Lab 2: Thematic Mapping

Due Date: Lab_2 Due: Feb 8

Instructor: Xiaozhong Sun (xs243@cornell.edu)

Lab TAs: Ishan Keskar [iuk3@cornell.edu]

Location: Sibley 305, Barclay Gibbs Jones Computer Lab

Total Points: 120

Goals for this lab

Today’s lab has two parts:

Selecting features
Cartography: Thematic Mapping

After today’s lab, you will be able to select and export features in varies ways; making thematic map showing patterns or distributions of variables of interests.

Starting today, please insert and start a new map session for each section. Otherwise, the new change you make will complete change the map you already made (you will lose what you have done). You can share a Layout, if your map design is similar, but you need to start a new map session if you want to keep a record of your previous work!

Know your data

For today’s lab, we will use a 2010 U.S. Census County boundary layer and a 2010 U.S. Census State boundary layer. These layers are already combined with other socioeconomic data, which we will employ later.

Selecting Features

Start a new map session and name it “selecting features”.

Now we will learn how to select features in ArcGIS. Selecting features are very handy when you want to edit GIS data. If you are doing an operation that includes editing or extracting a specific feature within a shapefile, you will likely need to select that feature.

There are several ways for you to select a feature.

Selecting through attribute table

Right click on the STATES layer and select Open Attribute Table. Right click on column header for the “STATE_NAME” column, choose Sort Ascending. Click in the left bar of the row that contains New York (FID 15). See Figure below. Clicking this row within the attribute table selects the feature. If you look at the map pane in your window, notice that the border of New York State is highlighted with the same color as it was highlighted in the attribute table (fluorescent blue). You can also select multiple rows by holding shift key.
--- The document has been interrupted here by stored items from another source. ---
(* ===== verification/Lifecycle.v ===== *)
(** * The reusable half of the persisted saga

    [packages/application/src/lifecycle-workflow.ts], the abstract class
    [LifecycleWorkflow]: outcome classification, bounded retry, governed
    dead-lettering, checkpointing, and the construction of contexts, ownership
    markers and envelopes.  Its abstract members are the type class
    [LifecycleCapability]; the capabilities are in [Capabilities.v]. *)
From S2P Require Import Prelude JsText SshKey Domain WorkflowStage Events Saga ProviderPort.
From Stdlib Require Import ZArith Lia Bool String.
From stdpp Require Import base decidable list strings.
Open Scope string_scope.
Open Scope Z_scope.
Open Scope prog_scope.

Definition TASK_POLL_DELAY_MS : Z := 500.
Definition MAXIMUM_RETRY_ATTEMPTS : Z := 8.
Definition RETRY_BUDGET_MS : Z := 15 * 60 * 1000.
Definition RETRY_BACKOFF_BASE_MS : Z := 500.
Definition RETRY_BACKOFF_CEILING_MS : Z := 30000.

(** What a step reads from its surroundings: the clock, the random source (a
    fraction), fresh identifiers, the tracer, and the worker's identity. *)
Record Environment : Type := {
  now : Z;
  random : Z * Z;
  freshEventId : string;
  freshEvidenceId : string;
  currentTraceContext : TraceContext → TraceContext;
  workerId : string;
}.

(** The abstract members every capability states for itself. *)
Class LifecycleCapability (D : Type) : Type := {
  action : WorkflowAction;
  mutationStages : list WorkflowStage;
  providerProfileId : ClaimedWorkflow D → string;
  createOperationId : ClaimedWorkflow D → string;
}.

Definition providerFailureCategory (c : option FailureCategory) : EventFailureCategory :=
  match c with
  | Some FAILURE_CATEGORY_VALIDATION | Some FAILURE_CATEGORY_QUOTA => cat_validation
  | Some FAILURE_CATEGORY_AUTHENTICATION | Some FAILURE_CATEGORY_AUTHORIZATION => cat_authorization
  | Some FAILURE_CATEGORY_CONFLICT => cat_conflict
  | Some FAILURE_CATEGORY_TRANSIENT => cat_transient
  | Some FAILURE_CATEGORY_UNKNOWN_OUTCOME => cat_unknown_outcome
  | Some FAILURE_CATEGORY_COMPENSATION_FAILURE => cat_compensation_failure
  | Some FAILURE_CATEGORY_MANUAL_REVIEW => cat_manual_review
  | _ => cat_permanent
  end.

Definition failureValue (providerFailure : option ProviderFailure) (defaultCode : string) : Failure :=
  {| category := providerFailureCategory (providerFailure ≫= pf_category);
     code := default defaultCode (providerFailure ≫= pf_code);
     safeMessage := default "The provider operation failed." (providerFailure ≫= pf_safeMessage);
     retryAfterMilliseconds := providerFailure ≫= pf_retryAfterMilliseconds |}.

(** A failure the workflow states itself. *)
Definition failure (category : EventFailureCategory) (code safeMessage : string) : Failure :=
  {| category := category; code := code; safeMessage := safeMessage; retryAfterMilliseconds := None |}.

(** The options of [progress]. *)
Record ProgressOptions : Set := {
  opt_providerResourceId : option string;
  opt_providerTaskReference : option (option string);
  opt_nextAttemptAt : option Z;
  opt_operationState : option OperationState;
  opt_retry : option RetryState;
}.
Definition no_options : ProgressOptions :=
  {| opt_providerResourceId := None; opt_providerTaskReference := None; opt_nextAttemptAt := None;
     opt_operationState := None; opt_retry := None |}.

Section lifecycle.
Context {D : Type} `{LifecycleCapability D} (env : Environment).
Implicit Types (w : ClaimedWorkflow D).

Definition op_id w : string := w.(claimed_command).(envelope).(operationId).

(** [this.context(workflow, step)]: the request identity is a function of the
    operation and the step only. *)
Definition call_context w (stepName : string) : ProviderCallContext :=
  let e := w.(claimed_command).(envelope) in
  {| requestId := e.(operationId) ++ ":" ++ stepName;
     ctx_operationId := e.(operationId);
     ctx_correlationId := e.(correlationId);
     ctx_projectId := e.(projectId);
     ctx_instanceId := e.(aggregateId);
     ctx_providerProfileId := providerProfileId w;
     ctx_attempt := 1;
     ctx_fencingToken := string_of_Z w.(claimed_fencingToken) |}.

Definition ownership w : OwnershipMarkers :=
  let e := w.(claimed_command).(envelope) in
  {| managedBy := "private-cloud-control-plane";
     environment := "lab";
     marker_projectId := e.(projectId);
     marker_instanceId := e.(aggregateId);
     marker_createOperationId := createOperationId w |}.

(** [this.envelope(workflow, schemaName)]. *)
Definition event_envelope w (schema : string) : EventEnvelope :=
  let e := w.(claimed_command).(envelope) in
  {| eventId := freshEventId env;
     schemaName := schema;
     schemaVersion := 1;
     aggregateType := "instance";
     aggregateId := e.(aggregateId);
     projectId := e.(projectId);
     operationId := e.(operationId);
     correlationId := e.(correlationId);
     causationId := e.(eventId);
     occurredAt := now env;
     traceContext := currentTraceContext env w.(claimed_traceContext);
     partitionKey := e.(partitionKey) |}.

Definition requiredResource w : step string :=
  match present w.(claimed_providerResourceId) with
  | None => Throw (Transport (transportError protocol_error (Some false)))
  | Some r => Ret r
  end.

(** [{ context, providerResourceId, expectedOwnershipMarkers }]. *)
Definition instance_request w (stepName : string) : step InstanceRequest :=
  let^ resource := requiredResource w in
  Ret {| context := call_context w stepName; request_providerResourceId := resource;
         expectedOwnershipMarkers := ownership w |}.

Definition progress w (stage : WorkflowStage) (options : ProgressOptions) : step unit :=
  store_checkpoint
    {| cp_operationId := op_id w;
       cp_workerId := workerId env;
       cp_fencingToken := w.(claimed_fencingToken);
       cp_stage := stage;
       cp_providerResourceId :=
         coalesce (present options.(opt_providerResourceId)) (present w.(claimed_providerResourceId));
       cp_providerTaskReference := options.(opt_providerTaskReference);
       cp_nextAttemptAt := options.(opt_nextAttemptAt);
       cp_retry := options.(opt_retry);
       cp_event :=
         {| envelope := event_envelope w "workflow.progressed";
            data := WorkflowProgressed
              {| progressed_stage := stage_text stage;
                 progressed_attempt := w.(claimed_attempt);
                 progressed_operationState := default running options.(opt_operationState);
                 progressed_providerTaskReference := default None options.(opt_providerTaskReference);
                 progressed_nextActionAt := options.(opt_nextAttemptAt) |} |} |}.

Definition failed_event w (f : Failure) (c : CompensationState) : WorkflowEvent :=
  {| envelope := event_envelope w "instance.mutation.failed";
     data := MutationFailed
       {| failed_action := action; failed_failure := f; failed_compensationState := c |} |}.

Definition finishFailure w (f : Failure) (manual : bool) : step unit :=
  store_complete
    {| co_operationId := op_id w;
       co_workerId := workerId env;
       co_fencingToken := w.(claimed_fencingToken);
       co_status := if manual then status_manual_review else status_failed;
       co_event := failed_event w f (if manual then unsafe else not_required) |}.

Definition fail w (f : Failure) : step unit := finishFailure w f false.
Definition manualReview w (f : Failure) : step unit := finishFailure w f true.

(** The write that reports success, with the completed event. *)
Definition complete_success w (lifecycleState resource : string) (o : option ObservedState) : step unit :=
  store_complete
    {| co_operationId := op_id w;
       co_workerId := workerId env;
       co_fencingToken := w.(claimed_fencingToken);
       co_status := status_succeeded;
       co_event :=
         {| envelope := event_envelope w "instance.mutation.completed";
            data := MutationCompleted
              {| completed_action := action;
                 completed_lifecycleState := lifecycleState;
                 completed_providerResourceId := Some resource;
                 completed_evidenceId := freshEvidenceId env;
                 completed_observed := o |} |} |}.

Definition handleMutationResult w (result : option ProviderMutationResult)
    (acceptedStage synchronousStage : WorkflowStage) : step unit :=
  match result with
  | None => fail w (failure cat_permanent "PROVIDER_RESULT_MISSING" "The provider response omitted its result.")
  | Some r =>
      if bool_decide (r.(pm_state) = Some RESULT_UNKNOWN) then
        manualReview w (failureValue r.(pm_failure) "PROVIDER_UNKNOWN")
      else if bool_decide (r.(pm_state) = Some RESULT_REJECTED) then
        fail w (failureValue r.(pm_failure) "PROVIDER_REJECTED")
      else
        match present (coalesce r.(pm_providerResourceId) w.(claimed_providerResourceId)) with
        | None =>
            fail w (failure cat_permanent "PROVIDER_RESOURCE_ID_MISSING"
                      "The provider response omitted the resource identifier.")
        | Some resourceId =>
            if bool_decide (r.(pm_state) = Some RESULT_ACCEPTED) then
              match present r.(pm_providerTaskReference) with
              | None =>
                  fail w (failure cat_permanent "PROVIDER_TASK_REFERENCE_MISSING"
                            "The asynchronous provider response omitted its task reference.")
              | Some task =>
                  progress w acceptedStage
                    {| opt_providerResourceId := Some resourceId;
                       opt_providerTaskReference := Some (Some task);
                       opt_nextAttemptAt := None; opt_operationState := None; opt_retry := None |}
              end
            else if bool_decide (r.(pm_state) = Some RESULT_SUCCEEDED) then
              progress w synchronousStage
                {| opt_providerResourceId := Some resourceId; opt_providerTaskReference := None;
                   opt_nextAttemptAt := None; opt_operationState := None; opt_retry := None |}
            else
              fail w (failure cat_permanent "PROVIDER_RESULT_STATE_INVALID"
                        "The provider returned an unsupported result state.")
        end
  end.

Definition handleTaskResult w (response : GetTaskResponse) (successStage : WorkflowStage)
    (taskReference : string) : step unit :=
  if bool_decide (response.(task_state) = Some TASK_QUEUED)
     || bool_decide (response.(task_state) = Some TASK_RUNNING) then
    progress w w.(claimed_stage)
      {| opt_providerResourceId := None; opt_providerTaskReference := Some (Some taskReference);
         opt_nextAttemptAt := Some (now env + TASK_POLL_DELAY_MS);
         opt_operationState := None; opt_retry := None |}
  else if bool_decide (response.(task_state) = Some TASK_SUCCEEDED) then
    progress w successStage
      {| opt_providerResourceId := None; opt_providerTaskReference := Some None;
         opt_nextAttemptAt := None; opt_operationState := None; opt_retry := None |}
  else if bool_decide (response.(task_state) = Some TASK_UNKNOWN) then
    manualReview w (failure cat_unknown_outcome "PROVIDER_TASK_UNKNOWN"
                      "The provider no longer has an authoritative task result.")
  else fail w (failureValue response.(task_failure) "PROVIDER_TASK_FAILED").

Definition pollTask w (successStage : WorkflowStage) : step unit :=
  match present w.(claimed_providerTaskReference) with
  | None =>
      fail w (failure cat_permanent "PROVIDER_TASK_REFERENCE_MISSING"
                "The provider task reference was not persisted.")
  | Some taskReference =>
      let^ response := call (getTask (call_context w ("poll-" ++ stage_text w.(claimed_stage))) taskReference) in
      handleTaskResult w response successStage taskReference
  end.

(** The upper bound of the next delay before jitter. *)
Definition exponentialCeiling (stageAttempt : Z) : Z :=
  Z.min RETRY_BACKOFF_CEILING_MS (RETRY_BACKOFF_BASE_MS * 2 ^ (stageAttempt - 1)).

Definition retryOrDeadLetter w (e : ProviderTransportError) : step unit :=
  let retryStartedAt := default (now env) w.(claimed_retryStartedAt) in
  let stageAttempt := w.(claimed_stageAttempt) + 1 in
  let remainingBudgetMs := retryStartedAt + RETRY_BUDGET_MS - now env in
  if (MAXIMUM_RETRY_ATTEMPTS <=? stageAttempt) || (remainingBudgetMs <=? 0) then
    let f := failure cat_transient "WORKFLOW_RETRY_EXHAUSTED"
               "The provider remained unavailable until the workflow retry policy expired." in
    store_deadLetterWorkflow
      {| dl_operationId := op_id w;
         dl_workerId := workerId env;
         dl_fencingToken := w.(claimed_fencingToken);
         dl_attempts := stageAttempt;
         dl_failureCode := f.(code);
         dl_safeMessage := f.(safeMessage);
         dl_lastErrorCategory := "provider_transport";
         dl_lastErrorCode := transport_code_text e.(error_transport_code);
         dl_event := failed_event w f not_required |}
  else
    let '(numerator, denominator) := random env in
    if (denominator <=? 0) || (numerator <? 0) || (denominator <=? numerator) then
      Throw (Bug "Workflow retry random source must return a value in [0, 1).")
    else
      let delayMs := Z.min (numerator * exponentialCeiling stageAttempt / denominator) remainingBudgetMs in
      progress w w.(claimed_stage)
        {| opt_providerResourceId := None; opt_providerTaskReference := None;
           opt_nextAttemptAt := Some (now env + delayMs);
           opt_operationState := Some retry_wait;
           opt_retry := Some {| retry_attempt := stageAttempt; retry_startedAt := retryStartedAt;
                                retry_errorCategory := "provider_transport";
                                retry_errorCode := transport_code_text e.(error_transport_code) |} |}.

Definition handleProviderError w (e : ProviderTransportError) : step unit :=
  let isMutationStage := bool_decide (w.(claimed_stage) ∈ mutationStages) in
  if isMutationStage && negb (bool_decide (e.(error_transport_code) = protocol_error)) then
    manualReview w
      (failure cat_unknown_outcome ("PROVIDER_" ++ transport_code_upper e.(error_transport_code))
         "The mutation transport failed and its provider outcome is unknown.")
  else if e.(retryable) then retryOrDeadLetter w e
  else fail w (failure cat_permanent "PROVIDER_PROTOCOL_ERROR"
                 "The create workflow could not continue safely.").

(** The body of [runOne] after a successful claim: the capability's [execute],
    with transport failures classified and anything else rethrown. *)
Definition runClaimed (execute : ClaimedWorkflow D → step unit) w : step unit :=
  if bool_decide (w.(claimed_action) ≠ action) then
    Throw (Bug ("Workflow " ++ op_id w ++ " has action " ++ action_text w.(claimed_action)
                ++ ", not " ++ action_text action ++ "."))
  else
    try_catch (execute w)
      (λ error, match error with
                | Transport e => handleProviderError w e
                | Bug m => Throw (Bug m)
                end).
End lifecycle.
Back in the Attribute Table window, right click on the left bar of the selected state (New York) in the attribute table. Click Zoom To. This zooms the display to the extent of the feature, in this case, New York State. You may also do this through the Navigate Group’s Zoom to selected features as well.

Note that if County layer is listed above State layer in your Layers pane (which is likely, since they are in alphabetical order in your directory) you will see the outlines of US counties within the highlighted area of New York State. This is somewhat misleading, because the selection is not done in the County layer. In your Layers pane, toggle on and off the Counties and States layers to see what happens. Make sure the layer of feature selected is on the top of your layer pane to avoid confusion.

Now let’s export the feature we just select. We will create a new shapefile of New York State. Sometimes, creating new layers limited to your study area minimizes the RAM, or memory required for processing. Extracting the study area (as this procedure is often called) is a necessary step of preparing data for GIS analysis.

With New York State being selected, right-click on the States layer in the Contents Pane, choose Data and click Export features.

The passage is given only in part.